Oral epithelial cells express three antimicrobial peptide human ß-defensins (hBDs) that were previously demonstrated to exert pro-inflammatory effects on immune cells. We hypothesized that these epithelial ß-defensins might also activate inflammation in non-immune cells. Objectives: We wanted to test that hBDs could induce cyclooxygenase-2 (COX-2) expression and prostaglandin E₂ (PGE₂) synthesis in human gingival fibroblasts. Methods: Cultured fibroblasts were treated with various concentrations of hBD-1, hBD-2, or hBD-3 for the indicated times. RT-PCR and real-time PCR were conducted to analyze the levels of COX-1 and COX-2 mRNA expression. Whole cell lysates were analyzed for COX-2 protein expression by Western Blot. Cell-free culture supernatants were analyzed for PGE₂ levels by ELISA. The cytotoxicity test was performed by an MTT assay. Results: Ten and forty µg/ml of hBD-3 significantly up-regulated COX-2 mRNA and protein expression in a dose-dependent manner (P<0.01), whereas hBD-1 and hBD-2 did not. COX-1 mRNA was constitutively expressed. The time-course study revealed that hBD-3 significantly up-regulated COX-2 mRNA expression at 6 hours (P<0.05).
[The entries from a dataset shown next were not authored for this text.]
(* ===== verification/CsIo.v ===== *)
(** * Reading and writing files of the continuous-sector kernel

    [readi] and [writei] of [fs.c] over the block map of [CsFs].  The device
    switch [devsw] is a table of function pointers filled in at run time; the
    class [DevSw] is that table.  The loops run with one unit of fuel per
    block; running out is [Block], which the theorems exclude. *)

From S2P Require Import Prelude Blocks Inode Index FileIo CsFs.

Section Io.
Context `{DevSw}.

Fixpoint readi_loop (fuel : nat) (ip : nat) (off n tot : Z) (dst : list Z) : M fsys (Z * list Z) :=
  match fuel with
  | O => block
  | S fuel' =>
      if tot <? n then
        addr ← bmap ip (off / BSIZE);
        if addr =? 0 then mret (if 0 <? tot then tot else -1, dst)
        else
          d ← bread addr;
          let m := Z.min (n - tot) (BSIZE - off mod BSIZE) in
          brelse addr ;;
          readi_loop fuel' ip (off + m) n (tot + m) (dst ++ slice d (off mod BSIZE) m)
      else mret (i32 n, dst)
  end.

(** [readi]: the result and the bytes copied to [dst] *)
Definition readi (ip : nat) (off n : Z) : M fsys (Z * list Z) :=
  i ← inode_at ip;
  if i_type i =? T_DEV then
    match dev_guard (i_major i) (dev_read (i_major i)) with
    | None => mret (-1, [])
    | Some f => f ip n
    end
  else if (i_size i <? off) || (u32 (off + n) <? off) then mret (-1, [])
  else
    let n := if i_size i <? u32 (off + n) then i_size i - off else n in
    readi_loop (Z.to_nat (n / BSIZE + 3)) ip off n 0 [].

(** the copy loop of [writei]: the bytes written and the final offset *)
Fixpoint writei_loop (fuel : nat) (ip : nat) (src : list Z) (off n tot : Z) : M fsys (Z * Z) :=
  match fuel with
  | O => block
  | S fuel' =>
      if tot <? n then
        addr ← bmap ip (off / BSIZE);
        if addr =? 0 then mret (tot, off)
        else
          d ← bread addr;
          let m := Z.min (n - tot) (BSIZE - off mod BSIZE) in
          set_data addr (splice d (off mod BSIZE) (slice src 0 m)) ;;
          log_write addr ;;
          brelse addr ;;
          writei_loop fuel' ip (drop (Z.to_nat m) src) (off + m) n (tot + m)
      else mret (tot, off)
  end.

(** the part of [writei] after the limit check, with the final [n] *)
Definition writei_body (ip : nat) (src : list Z) (off n : Z) : M fsys Z :=
  '(tot, off) ← writei_loop (Z.to_nat (n / BSIZE + 3)) ip src off n 0;
  i ← inode_at ip;
  (if (0 <? n) && (i_size i <? off) then upd_inode ip (with_size off) ;; iupdate ip else mret tt) ;;
  if (tot =? 0) && (0 <? n) then mret (-1) else mret (i32 tot).

(** [writei] *)
Definition writei (ip : nat) (src : list Z) (off n : Z) : M fsys Z :=
  i ← inode_at ip;
  if i_type i =? T_DEV then
    match dev_guard (i_major i) (dev_write (i_major i)) with
    | None => mret (-1)
    | Some f => f ip src n
    end
  else if (i_size i <? off) || (u32 (off + n) <? off) then mret (-1)
  else
    let limit := (if i_type i =? T_CS then MAXCSBLOCKS else MAXFILE) * BSIZE in
    if limit <? u32 (off + n) then
      if negb (i_type i =? T_CS) || (limit <=? off) then mret (-1)
      else cprintf "csfs: direct block range exceeded" ;; writei_body ip src off (limit - off)
    else writei_body ip src off n.
End Io.

(** ** The contents of a CS file *)

Definition cs_data (s : fsys) (exts : list (Z * Z)) : list Z := cs_blocks exts ≫= block_of s.

(** [exts] are the runs of entry [ip]: its blocks are allocated and distinct,
    and the size stays within them *)
Record cs_ok (s : fsys) (ip : nat) (exts : list (Z * Z)) : Prop := {
  ok_geom : geom s;
  ok_ip : (ip < length (icache s))%nat;
  ok_file : cs_file (icache s !!! ip) exts;
  ok_owned : owned s (cs_blocks exts)
}.

(** the bytes of the file *)
Definition contents (s : fsys) (ip : nat) (exts : list (Z * Z)) : list Z :=
  take (Z.to_nat (i_size (icache s !!! ip))) (cs_data s exts).

Lemma length_bind_blocks s l :
  (forall b, length (block_of s b) = Z.to_nat BSIZE) ->
  length (l ≫= block_of s) = (Z.to_nat BSIZE * length l)%nat.
Proof.
  intros Hl. induction l as [|b l IH]; [simpl; lia|]. rewrite bind_cons, length_app, IH, Hl.
  cbn [length]. lia.
Qed.

Lemma drop_bind_blocks s l k :
  (forall b, length (block_of s b) = Z.to_nat BSIZE) ->
  drop (Z.to_nat BSIZE * k) (l ≫= block_of s) = drop k l ≫= block_of s.
Proof.
  intros Hl. revert k. induction l as [|b l IH]; intros [|k]; rewrite ?Nat.mul_0_r; try done.
  rewrite bind_cons. cbn [drop]. rewrite <- IH.
  replace (Z.to_nat BSIZE * S k)%nat with (length (block_of s b) + Z.to_nat BSIZE * k)%nat by (rewrite Hl; lia).
  by rewrite drop_app_add.
Qed.

Lemma take_bind_blocks s l k :
  (forall b, length (block_of s b) = Z.to_nat BSIZE) ->
  take (Z.to_nat BSIZE * k) (l ≫= block_of s) = take k l ≫= block_of s.
Proof.
  intros Hl. revert k. induction l as [|b l IH]; intros [|k]; rewrite ?Nat.mul_0_r; try done.
  rewrite bind_cons. cbn [take]. rewrite bind_cons, <- IH.
  replace (Z.to_nat BSIZE * S k)%nat with (length (block_of s b) + Z.to_nat BSIZE * k)%nat by (rewrite Hl; lia).
  by rewrite take_app_add.
Qed.

Section Blocks.
Context (s : fsys) (l : list Z).
Hypothesis Hl : forall b, length (block_of s b) = Z.to_nat BSIZE.

Lemma slice_blocks off m a :
  0 <= off -> 0 <= m -> off mod BSIZE + m <= BSIZE -> l !! Z.to_nat (off / BSIZE) = Some a ->
  slice (l ≫= block_of s) off m = slice (block_of s a) (off mod BSIZE) m.
Proof using Hl.
  intros H0 Hm Hb Ha. pose proof (off_mod off). unfold slice. rewrite (off_split off) by done.
  rewrite <- drop_drop, drop_bind_blocks by done. rewrite (drop_S _ _ _ Ha), bind_cons.
  rewrite drop_app_le by (rewrite Hl; lia). rewrite take_app_le; [done|].
  rewrite length_drop, Hl. lia.
Qed.
End Blocks.

Lemma cs_bmap_hit ip exts bn a s (Q : Z -> fsys -> Prop) :
  cs_file (icache s !!! ip) exts -> 0 <= bn -> cs_blocks exts !! Z.to_nat bn = Some a -> Q a s ->
  returns (bmap ip bn) s Q.
Proof.
  intros Hcs Hbn Ha HQ. unfold bmap, inode_at. step. rewrite (cf_type _ _ Hcs). cbn [Z.eqb T_CS Pos.eqb].
  unfold csbmap, inode_at. step. rewrite (cs_file_scan _ exts), Ha by done. by step.
Qed.

Lemma cs_block_nonzero s exts b : owned s (cs_blocks exts) -> b ∈ cs_blocks exts -> 0 < b < sb_size (sb s).
Proof. intros [_ Ho] Hb. rewrite Forall_forall in Ho. by apply Ho. Qed.

(** the block of an offset below the end of the run list *)
Lemma off_block s exts off :
  0 <= off < BSIZE * Z.of_nat (length (cs_blocks exts)) -> owned s (cs_blocks exts) ->
  exists a, cs_blocks exts !! Z.to_nat (off / BSIZE) = Some a /\ 0 < a < sb_size (sb s).
Proof.
  intros Hoff Ho. destruct (lookup_lt_is_Some_2 (cs_blocks exts) (Z.to_nat (off / BSIZE))) as [a Ha].
  { change BSIZE with 512 in *. Z.div_mod_to_equations. lia. }
  exists a. split; [done|]. eapply cs_block_nonzero; [done|]. by eapply list_elem_of_lookup_2.
Qed.

Section ReadWrite.
Context `{DevSw}.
The PGE₂ levels significantly elevated in cell-free culture supernatants of gingival fibroblasts, treated with 10 and 40 µg/ml of hBD-3 (P<0.01). None of the hBD concentrations tested in this study was toxic to the cells. Conclusion: These findings indicate that epithelial human ß-defensin-3 plays a role as a pro-inflammatory mediator in controlling arachidonic acid metabolism in a paracrine fashion. This study was supported by the Thailand Research Fund (RMU5080035) and the Center of Excellence for Innovation in Chemistry (PERCH-CIC), Commission on Higher Education, Ministry of Education, Thailand.